> _Aim of the exercise_:
From the first line through the one containing "intros Hi Hl", restate the listing word for word, and give no other lines.

(Beginning of Records to use)

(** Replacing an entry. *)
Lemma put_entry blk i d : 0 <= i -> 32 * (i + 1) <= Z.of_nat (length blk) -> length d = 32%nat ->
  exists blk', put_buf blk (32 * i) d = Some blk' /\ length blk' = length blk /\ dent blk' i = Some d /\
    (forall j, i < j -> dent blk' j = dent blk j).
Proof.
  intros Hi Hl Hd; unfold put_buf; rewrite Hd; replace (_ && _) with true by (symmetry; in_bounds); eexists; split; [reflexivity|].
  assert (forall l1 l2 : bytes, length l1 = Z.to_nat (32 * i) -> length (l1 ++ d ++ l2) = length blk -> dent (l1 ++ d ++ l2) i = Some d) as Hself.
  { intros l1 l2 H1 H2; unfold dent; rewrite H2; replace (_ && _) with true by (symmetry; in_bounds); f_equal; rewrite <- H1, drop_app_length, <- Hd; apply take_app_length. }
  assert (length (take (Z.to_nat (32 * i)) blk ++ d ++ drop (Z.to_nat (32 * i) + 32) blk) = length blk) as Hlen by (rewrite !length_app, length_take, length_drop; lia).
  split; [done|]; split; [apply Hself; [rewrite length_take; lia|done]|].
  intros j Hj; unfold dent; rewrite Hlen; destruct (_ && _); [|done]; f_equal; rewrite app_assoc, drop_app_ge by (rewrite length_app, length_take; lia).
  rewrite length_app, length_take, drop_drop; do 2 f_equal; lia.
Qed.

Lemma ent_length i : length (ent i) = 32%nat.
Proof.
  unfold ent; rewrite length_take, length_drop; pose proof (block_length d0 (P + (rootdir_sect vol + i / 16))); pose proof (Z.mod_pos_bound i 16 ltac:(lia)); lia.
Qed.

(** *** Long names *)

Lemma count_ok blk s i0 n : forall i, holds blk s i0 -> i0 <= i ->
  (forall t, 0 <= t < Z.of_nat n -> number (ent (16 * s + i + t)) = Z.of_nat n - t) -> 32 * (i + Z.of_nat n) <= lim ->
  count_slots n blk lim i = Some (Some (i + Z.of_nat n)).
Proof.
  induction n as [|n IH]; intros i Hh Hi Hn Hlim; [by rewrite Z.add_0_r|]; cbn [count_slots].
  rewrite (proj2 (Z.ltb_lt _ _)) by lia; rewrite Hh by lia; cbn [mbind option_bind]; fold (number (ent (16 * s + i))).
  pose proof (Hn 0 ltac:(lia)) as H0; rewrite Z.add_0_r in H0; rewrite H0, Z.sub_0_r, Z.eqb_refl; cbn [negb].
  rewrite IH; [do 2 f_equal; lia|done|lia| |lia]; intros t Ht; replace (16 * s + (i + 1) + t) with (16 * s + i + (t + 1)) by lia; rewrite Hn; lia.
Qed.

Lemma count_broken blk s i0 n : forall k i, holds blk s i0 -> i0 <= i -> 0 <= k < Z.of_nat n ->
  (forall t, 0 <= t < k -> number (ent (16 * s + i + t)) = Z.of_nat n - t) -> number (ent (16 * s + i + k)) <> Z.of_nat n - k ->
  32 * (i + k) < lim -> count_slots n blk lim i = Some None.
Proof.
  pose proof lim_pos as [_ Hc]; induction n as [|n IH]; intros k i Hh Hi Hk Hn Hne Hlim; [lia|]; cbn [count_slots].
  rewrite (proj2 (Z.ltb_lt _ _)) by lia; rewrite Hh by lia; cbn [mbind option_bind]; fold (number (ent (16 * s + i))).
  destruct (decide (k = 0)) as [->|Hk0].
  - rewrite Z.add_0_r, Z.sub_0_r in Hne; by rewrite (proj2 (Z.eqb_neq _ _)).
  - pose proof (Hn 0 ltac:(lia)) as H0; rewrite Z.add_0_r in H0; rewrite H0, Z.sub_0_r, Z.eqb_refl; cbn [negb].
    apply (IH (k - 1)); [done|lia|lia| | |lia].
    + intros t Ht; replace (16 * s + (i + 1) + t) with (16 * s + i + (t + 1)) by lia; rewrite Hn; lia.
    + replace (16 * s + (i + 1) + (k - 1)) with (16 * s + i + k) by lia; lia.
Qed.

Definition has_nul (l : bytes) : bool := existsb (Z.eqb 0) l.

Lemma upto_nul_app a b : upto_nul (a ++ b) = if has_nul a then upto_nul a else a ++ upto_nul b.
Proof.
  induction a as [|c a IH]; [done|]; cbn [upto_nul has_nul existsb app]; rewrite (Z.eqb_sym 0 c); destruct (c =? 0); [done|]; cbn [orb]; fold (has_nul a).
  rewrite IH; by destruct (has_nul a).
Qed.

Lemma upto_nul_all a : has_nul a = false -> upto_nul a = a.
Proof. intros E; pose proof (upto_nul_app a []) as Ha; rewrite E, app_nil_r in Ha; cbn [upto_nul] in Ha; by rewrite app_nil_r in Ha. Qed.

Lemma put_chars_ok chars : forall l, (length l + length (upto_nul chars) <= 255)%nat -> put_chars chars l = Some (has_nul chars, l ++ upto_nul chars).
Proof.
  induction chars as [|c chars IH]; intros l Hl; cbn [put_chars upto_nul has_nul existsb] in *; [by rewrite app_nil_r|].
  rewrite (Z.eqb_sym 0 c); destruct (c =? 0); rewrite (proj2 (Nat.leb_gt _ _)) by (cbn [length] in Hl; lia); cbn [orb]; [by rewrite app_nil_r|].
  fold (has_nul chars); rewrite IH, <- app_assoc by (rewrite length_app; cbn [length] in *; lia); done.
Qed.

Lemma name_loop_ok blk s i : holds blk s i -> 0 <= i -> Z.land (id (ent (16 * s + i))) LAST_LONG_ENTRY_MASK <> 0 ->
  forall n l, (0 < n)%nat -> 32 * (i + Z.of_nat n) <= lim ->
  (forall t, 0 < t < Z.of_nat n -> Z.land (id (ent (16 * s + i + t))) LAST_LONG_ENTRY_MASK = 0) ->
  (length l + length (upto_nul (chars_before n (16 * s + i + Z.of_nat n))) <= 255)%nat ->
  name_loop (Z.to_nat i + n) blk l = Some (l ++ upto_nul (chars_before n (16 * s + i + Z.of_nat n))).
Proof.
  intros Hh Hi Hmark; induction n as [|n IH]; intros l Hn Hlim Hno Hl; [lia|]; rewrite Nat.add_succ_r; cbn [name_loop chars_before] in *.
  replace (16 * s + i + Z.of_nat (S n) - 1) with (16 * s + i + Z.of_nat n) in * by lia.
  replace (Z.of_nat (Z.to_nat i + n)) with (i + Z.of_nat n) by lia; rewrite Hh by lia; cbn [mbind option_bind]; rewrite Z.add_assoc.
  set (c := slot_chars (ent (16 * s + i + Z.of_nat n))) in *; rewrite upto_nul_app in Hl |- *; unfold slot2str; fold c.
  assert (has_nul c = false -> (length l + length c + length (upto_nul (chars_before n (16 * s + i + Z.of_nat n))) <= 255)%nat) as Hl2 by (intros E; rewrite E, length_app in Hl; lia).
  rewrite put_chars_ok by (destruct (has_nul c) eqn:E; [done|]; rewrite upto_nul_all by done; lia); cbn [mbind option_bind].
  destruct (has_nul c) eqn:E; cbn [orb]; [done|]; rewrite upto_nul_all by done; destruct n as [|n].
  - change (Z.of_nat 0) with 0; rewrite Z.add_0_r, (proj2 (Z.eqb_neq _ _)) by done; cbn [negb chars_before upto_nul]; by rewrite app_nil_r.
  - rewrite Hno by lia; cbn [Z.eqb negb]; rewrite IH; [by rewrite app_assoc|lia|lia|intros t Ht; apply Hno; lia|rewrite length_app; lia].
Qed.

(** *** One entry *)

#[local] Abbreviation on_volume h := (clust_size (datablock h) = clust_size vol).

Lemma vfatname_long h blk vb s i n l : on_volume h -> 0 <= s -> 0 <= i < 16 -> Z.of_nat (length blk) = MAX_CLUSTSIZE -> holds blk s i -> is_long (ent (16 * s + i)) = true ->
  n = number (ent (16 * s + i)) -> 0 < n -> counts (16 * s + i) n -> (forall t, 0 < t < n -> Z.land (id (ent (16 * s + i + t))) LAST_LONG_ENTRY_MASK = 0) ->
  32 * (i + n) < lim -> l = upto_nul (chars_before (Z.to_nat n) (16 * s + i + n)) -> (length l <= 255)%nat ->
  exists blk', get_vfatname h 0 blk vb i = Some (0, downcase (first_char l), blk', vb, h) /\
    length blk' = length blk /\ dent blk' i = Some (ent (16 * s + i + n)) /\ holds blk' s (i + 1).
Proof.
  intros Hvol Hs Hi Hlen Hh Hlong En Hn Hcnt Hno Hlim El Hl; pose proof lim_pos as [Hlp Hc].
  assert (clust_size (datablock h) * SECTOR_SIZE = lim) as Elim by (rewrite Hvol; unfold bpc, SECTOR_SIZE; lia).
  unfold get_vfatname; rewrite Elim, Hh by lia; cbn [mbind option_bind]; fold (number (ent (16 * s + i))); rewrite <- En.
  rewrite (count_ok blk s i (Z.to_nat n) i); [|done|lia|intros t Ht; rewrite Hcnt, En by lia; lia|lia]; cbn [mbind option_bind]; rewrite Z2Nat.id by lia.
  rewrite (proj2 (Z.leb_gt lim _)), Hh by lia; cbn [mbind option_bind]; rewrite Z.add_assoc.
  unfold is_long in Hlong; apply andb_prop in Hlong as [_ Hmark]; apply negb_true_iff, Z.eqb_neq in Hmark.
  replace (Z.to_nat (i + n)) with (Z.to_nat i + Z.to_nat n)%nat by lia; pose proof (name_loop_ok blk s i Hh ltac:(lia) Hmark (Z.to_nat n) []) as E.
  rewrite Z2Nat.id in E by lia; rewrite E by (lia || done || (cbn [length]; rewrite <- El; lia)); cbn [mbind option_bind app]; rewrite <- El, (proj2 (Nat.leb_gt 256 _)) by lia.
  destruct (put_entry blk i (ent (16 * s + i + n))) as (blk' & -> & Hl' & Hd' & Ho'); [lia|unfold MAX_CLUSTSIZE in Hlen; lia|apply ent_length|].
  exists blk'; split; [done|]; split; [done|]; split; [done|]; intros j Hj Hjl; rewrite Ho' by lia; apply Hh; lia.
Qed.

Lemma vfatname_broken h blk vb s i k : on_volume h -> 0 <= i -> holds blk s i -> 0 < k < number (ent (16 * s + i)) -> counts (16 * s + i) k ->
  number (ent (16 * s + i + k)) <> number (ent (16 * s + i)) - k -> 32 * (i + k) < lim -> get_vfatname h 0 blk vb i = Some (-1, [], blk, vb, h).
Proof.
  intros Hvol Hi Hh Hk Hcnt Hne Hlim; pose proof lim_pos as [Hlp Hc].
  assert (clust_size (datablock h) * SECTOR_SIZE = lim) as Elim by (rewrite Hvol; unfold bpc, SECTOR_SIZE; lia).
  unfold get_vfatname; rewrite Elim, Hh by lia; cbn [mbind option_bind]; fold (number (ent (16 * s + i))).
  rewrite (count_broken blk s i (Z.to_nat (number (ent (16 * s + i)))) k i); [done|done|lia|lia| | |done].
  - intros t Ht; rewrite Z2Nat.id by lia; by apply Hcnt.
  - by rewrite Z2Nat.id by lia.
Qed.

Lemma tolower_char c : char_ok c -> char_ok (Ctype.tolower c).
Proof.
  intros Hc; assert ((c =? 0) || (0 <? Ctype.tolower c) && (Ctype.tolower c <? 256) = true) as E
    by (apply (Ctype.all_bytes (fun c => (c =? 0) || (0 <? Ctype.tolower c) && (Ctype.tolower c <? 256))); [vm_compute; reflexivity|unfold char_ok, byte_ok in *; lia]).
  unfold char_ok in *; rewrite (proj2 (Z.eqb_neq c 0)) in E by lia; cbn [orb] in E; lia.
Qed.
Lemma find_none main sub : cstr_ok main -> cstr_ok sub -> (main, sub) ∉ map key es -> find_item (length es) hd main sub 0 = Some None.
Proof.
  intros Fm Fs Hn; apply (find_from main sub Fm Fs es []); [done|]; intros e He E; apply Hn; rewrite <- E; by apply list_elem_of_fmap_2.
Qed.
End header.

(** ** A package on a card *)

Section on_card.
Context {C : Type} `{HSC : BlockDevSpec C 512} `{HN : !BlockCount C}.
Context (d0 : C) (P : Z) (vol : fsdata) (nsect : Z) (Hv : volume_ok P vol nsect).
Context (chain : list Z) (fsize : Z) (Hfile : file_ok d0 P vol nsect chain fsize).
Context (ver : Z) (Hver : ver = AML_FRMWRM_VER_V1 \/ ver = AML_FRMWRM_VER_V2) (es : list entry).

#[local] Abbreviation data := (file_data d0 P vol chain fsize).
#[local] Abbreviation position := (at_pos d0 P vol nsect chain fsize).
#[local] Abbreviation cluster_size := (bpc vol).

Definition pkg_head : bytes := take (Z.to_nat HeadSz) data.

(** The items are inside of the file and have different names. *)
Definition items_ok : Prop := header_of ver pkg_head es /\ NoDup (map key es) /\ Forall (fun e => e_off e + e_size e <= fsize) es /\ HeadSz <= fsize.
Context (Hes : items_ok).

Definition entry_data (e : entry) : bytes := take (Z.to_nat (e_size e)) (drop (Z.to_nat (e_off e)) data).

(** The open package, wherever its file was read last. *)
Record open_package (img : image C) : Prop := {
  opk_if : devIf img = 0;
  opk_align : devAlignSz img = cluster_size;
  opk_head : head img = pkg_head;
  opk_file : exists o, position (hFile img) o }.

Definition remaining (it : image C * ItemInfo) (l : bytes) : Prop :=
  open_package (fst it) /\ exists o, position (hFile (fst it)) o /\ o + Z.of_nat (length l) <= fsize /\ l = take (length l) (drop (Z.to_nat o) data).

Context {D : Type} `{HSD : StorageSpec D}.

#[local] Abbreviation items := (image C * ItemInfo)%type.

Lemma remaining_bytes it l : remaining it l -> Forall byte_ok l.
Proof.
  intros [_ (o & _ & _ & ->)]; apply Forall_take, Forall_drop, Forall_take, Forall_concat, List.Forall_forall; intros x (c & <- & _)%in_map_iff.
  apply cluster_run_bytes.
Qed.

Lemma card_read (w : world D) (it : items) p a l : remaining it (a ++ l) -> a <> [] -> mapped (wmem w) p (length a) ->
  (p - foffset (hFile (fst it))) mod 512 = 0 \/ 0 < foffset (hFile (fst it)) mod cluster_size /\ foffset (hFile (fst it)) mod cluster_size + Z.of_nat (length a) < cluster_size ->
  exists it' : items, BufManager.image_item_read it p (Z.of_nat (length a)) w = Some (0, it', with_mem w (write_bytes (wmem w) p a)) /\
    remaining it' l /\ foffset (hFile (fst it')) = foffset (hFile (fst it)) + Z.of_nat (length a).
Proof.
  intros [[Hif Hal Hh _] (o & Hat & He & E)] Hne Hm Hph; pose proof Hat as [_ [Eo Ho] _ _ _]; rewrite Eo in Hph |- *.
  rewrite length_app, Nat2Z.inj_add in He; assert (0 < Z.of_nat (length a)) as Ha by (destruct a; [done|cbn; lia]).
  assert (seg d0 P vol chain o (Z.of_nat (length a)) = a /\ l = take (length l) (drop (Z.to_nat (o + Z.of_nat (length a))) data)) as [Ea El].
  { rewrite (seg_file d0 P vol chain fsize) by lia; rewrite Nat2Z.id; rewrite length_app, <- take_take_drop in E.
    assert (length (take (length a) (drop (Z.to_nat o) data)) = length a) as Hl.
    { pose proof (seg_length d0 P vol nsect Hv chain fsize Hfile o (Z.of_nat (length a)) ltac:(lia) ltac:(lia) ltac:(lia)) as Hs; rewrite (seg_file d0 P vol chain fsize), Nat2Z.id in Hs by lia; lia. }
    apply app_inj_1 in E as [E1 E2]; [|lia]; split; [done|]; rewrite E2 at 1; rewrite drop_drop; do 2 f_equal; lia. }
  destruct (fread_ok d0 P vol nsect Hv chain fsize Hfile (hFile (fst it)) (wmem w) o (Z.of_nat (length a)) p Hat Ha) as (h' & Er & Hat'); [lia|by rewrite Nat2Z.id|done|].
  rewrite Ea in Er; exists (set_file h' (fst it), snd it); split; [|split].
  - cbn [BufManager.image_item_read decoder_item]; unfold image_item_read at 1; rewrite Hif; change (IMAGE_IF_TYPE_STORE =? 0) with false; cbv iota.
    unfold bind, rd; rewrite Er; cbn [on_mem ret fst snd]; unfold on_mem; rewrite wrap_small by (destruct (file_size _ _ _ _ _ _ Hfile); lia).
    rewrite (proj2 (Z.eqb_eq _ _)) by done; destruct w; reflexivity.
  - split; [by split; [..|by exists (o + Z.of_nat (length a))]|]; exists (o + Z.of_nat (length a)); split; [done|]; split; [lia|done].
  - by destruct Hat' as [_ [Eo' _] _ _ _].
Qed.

(End of Records to use)

> _Exercise response_:
(** Replacing an entry. *)
Lemma put_entry blk i d : 0 <= i -> 32 * (i + 1) <= Z.of_nat (length blk) -> length d = 32%nat ->
  exists blk', put_buf blk (32 * i) d = Some blk' /\ length blk' = length blk /\ dent blk' i = Some d /\
    (forall j, i < j -> dent blk' j = dent blk j).
Proof.
  intros Hi Hl Hd; unfold put_buf; rewrite Hd; replace (_ && _) with true by (symmetry; in_bounds); eexists; split; [reflexivity|].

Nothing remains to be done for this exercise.